Correlation between serum level of interleukin-33 and relative expression of toll like receptor 4 in systemic lupus erythematosus patients.

Abstract

Systemic lupus erythematosus (SLE) is an autoimmune disease of complicated and multifactorial pathogenesis. Interleukin 33 (IL-33) may play a role in the development of SLE through upregulation of toll like receptor 4 (TLR-4). The objective of this study was to investigate the association of IL- 33 serum levels and relative expression of TLR 4 with SLE development and clinical outcome. This case-control study included 80 SLE patients and 80 normal controls.
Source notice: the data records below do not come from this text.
(* ===== verification/DockerArgs.v ===== *)
(** * Docker arguments of MCP servers

    Models how the arguments a user gives for a Docker MCP server are checked
    and turned into a command line: the validator and the runtime-flag filter
    of [crates/core/src/mcp_servers.rs], and the launcher of
    [crates/mcp-runtime/src/main.rs], which parses the same arguments with a
    table of its own.  A loop over indices is a recursion on the rest of the
    list; a step by two drops the option's value. *)

From Stdlib Require Import ZArith Ascii Lia.
From stdpp Require Import base list strings gmap option.
From S2P Require Import Prelude RustStr.

Local Open Scope string_scope.
Local Open Scope list_scope.

(** ** The validator *)

(** [option_takes_value]: [arg.split('=').next()] is in the table *)
Definition value_options : list string :=
  ["--add-host"; "--annotation"; "--attach"; "--blkio-weight"; "--cidfile"; "--cpus"; "--cpu-quota";
   "--cpu-shares"; "--dns"; "--dns-option"; "--dns-search"; "--entrypoint"; "--env"; "--env-file"; "--expose";
   "--group-add"; "--hostname"; "--label"; "--label-file"; "--log-driver"; "--log-opt"; "--memory";
   "--memory-reservation"; "--memory-swap"; "--name"; "--net"; "--network"; "--network-alias"; "--platform";
   "--pull"; "--restart"; "--runtime"; "--shm-size"; "--stop-signal"; "--user"; "--workdir"; "-a"; "-e"; "-h";
   "-l"; "-m"; "-u"; "-w"].
Definition option_takes_value (arg : string) : bool :=
  let long := match split_once "=" arg with Some (name, _) => name | None => arg end in
  bool_decide (long ∈ value_options).

(** The step past an option and, if it is a separate argument, its value *)
Definition steps_two (arg : string) : bool := option_takes_value arg && negb (contains_char "=" arg).

(** [docker_run_image] *)
Fixpoint scan_image (args : list string) : option string :=
  match args with
  | [] => None
  | arg :: rest =>
      if (arg =? "--")%string then head rest
      else if negb (starts_with "-" arg) then Some arg
      else if steps_two arg then match rest with [] => None | _ :: rest => scan_image rest end
      else scan_image rest
  end.
Definition docker_run_image (args : list string) : option string :=
  match args with
  | first :: rest => if (first =? "run")%string then scan_image rest else None
  | [] => None
  end.
Definition docker_display_url (args : list string) : string :=
  "docker://" +:+ default "unknown" (docker_run_image args).

(** [docker_flag_value] of an option and the arguments after it *)
Definition docker_flag_value (arg : string) (rest : list string) (flag : string) : option string :=
  match split_once "=" arg with
  | Some (_, value) => Some value
  | None => if (arg =? flag)%string then head rest else None
  end.

Definition forbidden_with_value : list string :=
  ["--volume"; "--mount"; "--device"; "--cap-add"; "--detach"; "--privileged"; "--publish"; "--publish-all";
   "--pid"; "--ipc"; "--uts"; "--userns"; "--cgroupns"; "--cgroup-parent"; "--network"; "--net";
   "--security-opt"; "--env-file"; "--label-file"; "--cidfile"; "--restart"; "--volumes-from";
   "--device-cgroup-rule"; "--memory"; "--memory-reservation"; "--memory-swap"; "--cpus"; "--cpu-quota";
   "--cpu-shares"; "--blkio-weight"; "--pids-limit"; "--ulimit"; "--shm-size"; "--oom-score-adj"].

(** [arg == flag || arg.starts_with("{flag}=")] *)
Definition is_flag (arg flag : string) : bool :=
  (arg =? flag)%string || starts_with (flag +:+ "=") arg.

(** The inner loop over the forbidden flags *)
Fixpoint check_forbidden (flags : list string) (arg : string) (rest : list string) : result string unit :=
  match flags with
  | [] => Ok tt
  | flag :: flags =>
      if is_flag arg flag then
        if ((flag =? "--network")%string || (flag =? "--net")%string)
           && bool_decide (default "" (docker_flag_value arg rest flag) ∈ ["none"; "bridge"])
        then Ok tt
        else Err ("Docker flag `" +:+ flag +:+ "` is not allowed")
      else check_forbidden flags arg rest
  end.
(** [hmac_preset] *)
Definition hmac_preset (id label docs_url signature_header : string) (encoding : SignatureEncoding)
    (signature_prefix signature_separator signature_value_split timestamp_header : option string)
    (payload_template : string) (idempotency_header : option string) : WebhookVerifierPreset :=
  mkPreset id label docs_url
    (mkVerifier HmacV2 signature_header (Some Sha256) (Some encoding) signature_prefix signature_separator
       signature_value_split timestamp_header (Some 300) (Some payload_template) idempotency_header None).

(** [svix_preset] *)
Definition svix_preset : WebhookVerifierPreset :=
  hmac_preset "svix" "Svix" "https://docs.svix.com/receiving/verifying-payloads/how-manual" "svix-signature"
    Base64 (Some "v1,") (Some " ") (Some ",") (Some "svix-timestamp") "{{id}}.{{timestamp}}.{{body}}"
    (Some "svix-id").

(** [webhook_presets] *)
Definition standard_preset : WebhookVerifierPreset :=
  hmac_preset "standard-webhooks" "Standard Webhooks"
    "https://github.com/standard-webhooks/standard-webhooks/blob/main/spec/standard-webhooks.md"
    "webhook-signature" Base64 (Some "v1,") (Some " ") (Some ",") (Some "webhook-timestamp")
    "{{id}}.{{timestamp}}.{{body}}" (Some "webhook-id").
Definition github_preset : WebhookVerifierPreset :=
  hmac_preset "github" "GitHub" "https://docs.github.com/en/webhooks/using-webhooks/validating-webhook-deliveries"
    "x-hub-signature-256" Hex (Some "sha256=") None (Some "=") None "{{body}}" (Some "x-github-delivery").
Definition stripe_preset : WebhookVerifierPreset :=
  hmac_preset "stripe" "Stripe" "https://docs.stripe.com/webhooks/signature" "stripe-signature" Hex (Some "v1=")
    (Some ",") (Some "=") (Some "stripe-signature") "{{timestamp}}.{{body}}" None.
Definition slack_preset : WebhookVerifierPreset :=
  hmac_preset "slack" "Slack" "https://api.slack.com/authentication/verifying-requests-from-slack"
    "x-slack-signature" Hex (Some "v0=") None (Some "=") (Some "x-slack-request-timestamp")
    "v0:{{timestamp}}:{{body}}" None.
Definition shopify_preset : WebhookVerifierPreset :=
  hmac_preset "shopify" "Shopify"
    "https://shopify.dev/docs/apps/build/webhooks/subscribe/https#step-2-validate-the-origin-of-your-webhook-to-ensure-its-coming-from-shopify"
    "x-shopify-hmac-sha256" Base64 None None None None "{{body}}" (Some "x-shopify-webhook-id").
Definition webhook_presets : list WebhookVerifierPreset :=
  [standard_preset; github_preset; stripe_preset; slack_preset; shopify_preset; svix_preset].
Definition webhook_preset (id : string) : option WebhookVerifierPreset :=
  head (filter (fun p => wp_id p = id) webhook_presets).

(** ** Payload templates *)

(** [validate_payload_template] *)
Definition known_placeholder (name : string) : bool :=
  bool_decide (name ∈ ["body"; "timestamp"; "id"; "version"]).
Fixpoint validate_template_loop (fuel : nat) (rest : string) : result VerifyError unit :=
  match split_once_str "{{" rest with
  | None => Ok tt
  | Some (_, after_start) =>
      match split_once_str "}}" after_start with
      | None => Err (UnknownPlaceholder after_start)
      | Some (name, rest) =>
          if known_placeholder name then
            match fuel with O => Ok tt | S fuel => validate_template_loop fuel rest end
          else Err (UnknownPlaceholder name)
      end
  end.
Definition validate_payload_template (template : string) : result VerifyError unit :=
  validate_template_loop (String.length template) template.

(** What a placeholder stands for *)
Definition placeholder_value (name body : string) (timestamp id version : option string) :
  result VerifyError string :=
  if (name =? "body")%string then Ok body
  else if (name =? "timestamp")%string then ok_or MissingTimestamp timestamp
  else if (name =? "id")%string then ok_or (MissingHeader "idempotency header") id
  else if (name =? "version")%string
  then ok_or (MalformedSignature "signature version required by payload template") version
  else Err (UnknownPlaceholder name).

(** The loop of [render_payload_template]; [out] is what has been rendered *)
Fixpoint render_loop (fuel : nat) (value : string -> result VerifyError string) (out rest : string) :
  result VerifyError string :=
  match split_once_str "{{" rest with
  | None => Ok (out +:+ rest)
  | Some (before, after_start) =>
      match split_once_str "}}" after_start with
      | None => Err (UnknownPlaceholder after_start)
      | Some (name, rest) =>
          v ← value name;
          let out := out +:+ before +:+ v in
          match fuel with O => Ok out | S fuel => render_loop fuel value out rest end
      end
  end.
Definition render_payload_template (template body : string) (timestamp id version : option string) :
  result VerifyError string :=
  _ ← validate_payload_template template;
  render_loop (String.length template) (fun name => placeholder_value name body timestamp id version) "" template.

(** ** Headers *)

(** [strip_bearer] *)
Definition strip_bearer (h : string) : option string :=
  let trimmed := trim h in
  trim <$> match strip_prefix "Bearer " trimmed with
           | Some t => Some t
           | None => strip_prefix "bearer " trimmed
           end.

(** [signature_header_value], [header_value_from_pairs] *)
Definition signature_header_value (hs : headers) (wanted : string) : option string :=
  snd <$> head (filter (fun h => eq_ignore_ascii_case h.1 wanted = true) hs).

(** [extract_timestamp] *)
Definition non_empty_or (d : string) (o : option string) : string :=
  match o with Some s => if is_empty s then d else s | None => d end.
Fixpoint find_timestamp (parts : list string) : result VerifyError string :=
  match parts with
  | [] => Err MissingTimestamp
  | part :: parts =>
      match strip_prefix "t=" (trim part) with
      | Some ts => if is_empty ts then find_timestamp parts else Ok ts
      | None => find_timestamp parts
      end
  end.
Definition extract_timestamp (raw : string) (config : WebhookVerifierConfig) : result VerifyError string :=
  let trimmed := trim raw in
  if negb (is_empty trimmed) && all_bytes is_ascii_digit trimmed then Ok trimmed
  else find_timestamp (split_str (non_empty_or "," (vc_signature_separator config)) trimmed).

(** ** Signatures *)

(** [split_signature_candidates] *)
Definition split_signature_candidates (header : string) (config : WebhookVerifierConfig) : list string :=
  let sep := non_empty_or "" (vc_signature_separator config) in
  if is_empty sep then
    let trimmed := trim header in if is_empty trimmed then [] else [trimmed]
  else filter (fun s => is_empty s = false) (map trim (split_str sep header)).

(** [candidate_version] *)
Definition candidate_version (candidate : string) (config : WebhookVerifierConfig) : option string :=
  split ← vc_signature_value_split config;
  if is_empty split then None
  else
    '(version, _) ← split_once_str split candidate;
    let version := trim version in
    if is_empty version then None else Some version.

Record ParsedSignature : Type := mkParsed { ps_version : option string; ps_encoded : string }.

(** [parse_signature_candidate] *)
Definition parse_signature_candidate (candidate : string) (config : WebhookVerifierConfig) :
  result VerifyError (option ParsedSignature) :=
  let prefix := default "" (vc_signature_prefix config) in
  if negb (is_empty prefix) && negb (starts_with prefix candidate) then Ok None
  else
    let version := candidate_version candidate config in
    let split := non_empty_or "" (vc_signature_value_split config) in
    encoded ← (if negb (is_empty split) then
                 match split_once_str split candidate with
                 | Some (_, encoded) => Ok encoded
                 | None => Err (MalformedSignature "signature missing value split")
                 end
               else if is_empty prefix then Ok candidate
               else Ok (default "" (strip_prefix prefix candidate)));
    Ok (Some (mkParsed version encoded)).

(** [version_from_prefix]: [prefix.find([',', '='])] *)
Fixpoint before_comma_or_equals (s : string) : option string :=
  match s with
  | EmptyString => None
  | String c s =>
      if Ascii.eqb c "," || Ascii.eqb c "=" then Some EmptyString else String c <$> before_comma_or_equals s
  end.
Definition version_from_prefix (prefix : string) : option string :=
  version ← before_comma_or_equals prefix;
  let version := trim version in
  if is_empty version then None else Some version.

(** The crates the verifier calls *)
Class WebhookLib : Type := {
  hmac_digest : SignatureAlgorithm -> string -> string -> string;
  hex_decode : string -> result string string;
  hex_encode_sig : string -> string;
  std_b64_decode : string -> result string string;
  std_b64_encode : string -> string
}.

(** Decoding inverts encoding, and encodings are text without separators. *)
Class WebhookLibOk (lib : WebhookLib) : Prop := {
  hex_decode_encode x : hex_decode (hex_encode_sig x) = Ok x;
  b64_decode_encode x : std_b64_decode (std_b64_encode x) = Ok x;
  hex_alnum x : all_bytes is_ascii_alphanumeric (hex_encode_sig x) = true;
  b64_text x : all_bytes (fun c => is_ascii_alphanumeric c || Ascii.eqb c "+" || Ascii.eqb c "/"
                                   || Ascii.eqb c "=") (std_b64_encode x) = true;
  hex_not_empty x : x <> "" -> hex_encode_sig x <> "";
  b64_not_empty x : x <> "" -> std_b64_encode x <> "";
  hmac_not_empty a k x : hmac_digest a k x <> ""
}.

Section verifier.
Context {lib : WebhookLib}.

(** [decode_signature] *)
Definition decode_signature (raw : string) (encoding : SignatureEncoding) : result VerifyError string :=
  map_err MalformedSignature match encoding with Hex => hex_decode raw | Base64 => std_b64_decode raw end.

(** [verifier_secret_key] *)
Definition verifier_secret_key (secret : string) : result VerifyError string :=
  match strip_prefix "whsec_" secret with
  | Some rest => map_err (fun e => MalformedSignature ("invalid whsec secret: " +:+ e)) (std_b64_decode rest)
  | None => Ok secret
  end.

(** What [verify_hmac_v2] has read of the request before the signatures *)
Record SignedRequest : Type := mkSigned {
  sq_config : WebhookVerifierConfig;
  sq_key : string;
  sq_body : string;
  sq_timestamp : option string;
  sq_id : option string
}.
Definition sq_template (q : SignedRequest) : string := default "{{body}}" (vc_payload_template (sq_config q)).

(** The loop over the candidates and its end *)
Fixpoint try_candidates (q : SignedRequest) (candidates : list string) (saw_known : bool)
    (unknown_versions : list string) (first_malformed : option VerifyError) : result VerifyError VerifyOutcome :=
  let config := sq_config q in
  match candidates with
  | [] =>
      match saw_known, unknown_versions, first_malformed with
      | false, version :: _, _ =>
          Err (UnknownVersion version
                 (option_list (version_from_prefix (default "" (vc_signature_prefix config)))))
      | false, [], Some e => Err e
      | _, _, _ => Err AllSignaturesMismatched
      end
  | candidate :: candidates =>
      let or_first e := match first_malformed with Some m => Some m | None => Some e end in
      match parse_signature_candidate candidate config with
      | Ok None =>
          try_candidates q candidates saw_known
            (unknown_versions ++ option_list (candidate_version candidate config)) first_malformed
      | Err e => try_candidates q candidates saw_known unknown_versions (or_first e)
      | Ok (Some parsed) =>
          rendered ← render_payload_template (sq_template q) (sq_body q) (sq_timestamp q) (sq_id q)
                       (ps_version parsed);
          let expected := hmac_digest (default Sha256 (vc_signature_algo config)) (sq_key q) rendered in
          match decode_signature (trim (ps_encoded parsed)) (default Hex (vc_signature_encoding config)) with
          | Err e => try_candidates q candidates true unknown_versions (or_first e)
          | Ok provided =>
              if (expected =? provided)%string then Ok (mkOutcome (Some rendered) (ps_version parsed))
              else try_candidates q candidates true unknown_versions first_malformed
          end
      end
  end.

(** [now_secs.abs_diff(ts) > skew], after the parse of the timestamp *)
Definition check_skew (config : WebhookVerifierConfig) (timestamp : option string) (now : Z) :
  result VerifyError unit :=
  match timestamp with
  | None => Ok tt
  | Some raw =>
      ts ← ok_or MissingTimestamp (parse_i64 raw);
      let skew := default 300 (vc_timestamp_skew_secs config) in
      if skew <? Z.abs (now - ts) then Err (TimestampOutOfSkew now ts skew) else Ok tt
  end.

(** [verify_hmac_v2] *)
Definition verify_hmac_v2 (config : WebhookVerifierConfig) (secret : option string) (hs : headers) (body : string)
    (now : Z) : result VerifyError VerifyOutcome :=
  _ ← validate_payload_template (default "{{body}}" (vc_payload_template config));
  secret ← ok_or AllSignaturesMismatched secret;
  key ← verifier_secret_key secret;
  signature_header ← ok_or MissingSignature (signature_header_value hs (vc_signature_header config));
  timestamp ← match vc_timestamp_header config with
              | None => Ok None
              | Some name =>
                  raw ← ok_or MissingTimestamp (signature_header_value hs name);
                  ts ← extract_timestamp raw config;
                  Ok (Some ts)
              end;
  _ ← check_skew config timestamp now;
  id ← match vc_idempotency_header config with
       | None => Ok None
       | Some name =>
           id ← ok_or (MissingHeader name) (signature_header_value hs name);
           Ok (Some id)
       end;
  let candidates := split_signature_candidates signature_header config in
  if bool_decide (candidates = []) then Err MissingSignature
  else try_candidates (mkSigned config key body timestamp id) candidates false [] None.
Ribonucleic acid (RNA) was extracted from peripheral blood mononuclear cells. The serum level of IL 33 was measured by the enzyme linked immunosorbent assay (ELISA) and relative expression of TLR-4 determined by real time polymerase chain reaction. Clinical findings and SLE activity were evaluated for all patients. IL-33 serum levels and relative expression of TLR-4 were significantly higher in SLE patients when compared with controls (p < 0.001). There were statistically significant differences in the mean IL-33 serum levels and mRNA expression of TLR 4 among disease activity groups. They were proportionally increased with SLE activity where the highest concentrations existed in the highest disease activity patients (p < 0.001). A positive correlation was found between IL-33 serum levels and mRNA expression of TLR-4 in SLE patients (r=0.86 and p≤0.001). In conclusion, elevated IL-33 serum levels inducing increased expression of TLR-4 could be constituted as an important factor in the pathogenesis and activity of SLE.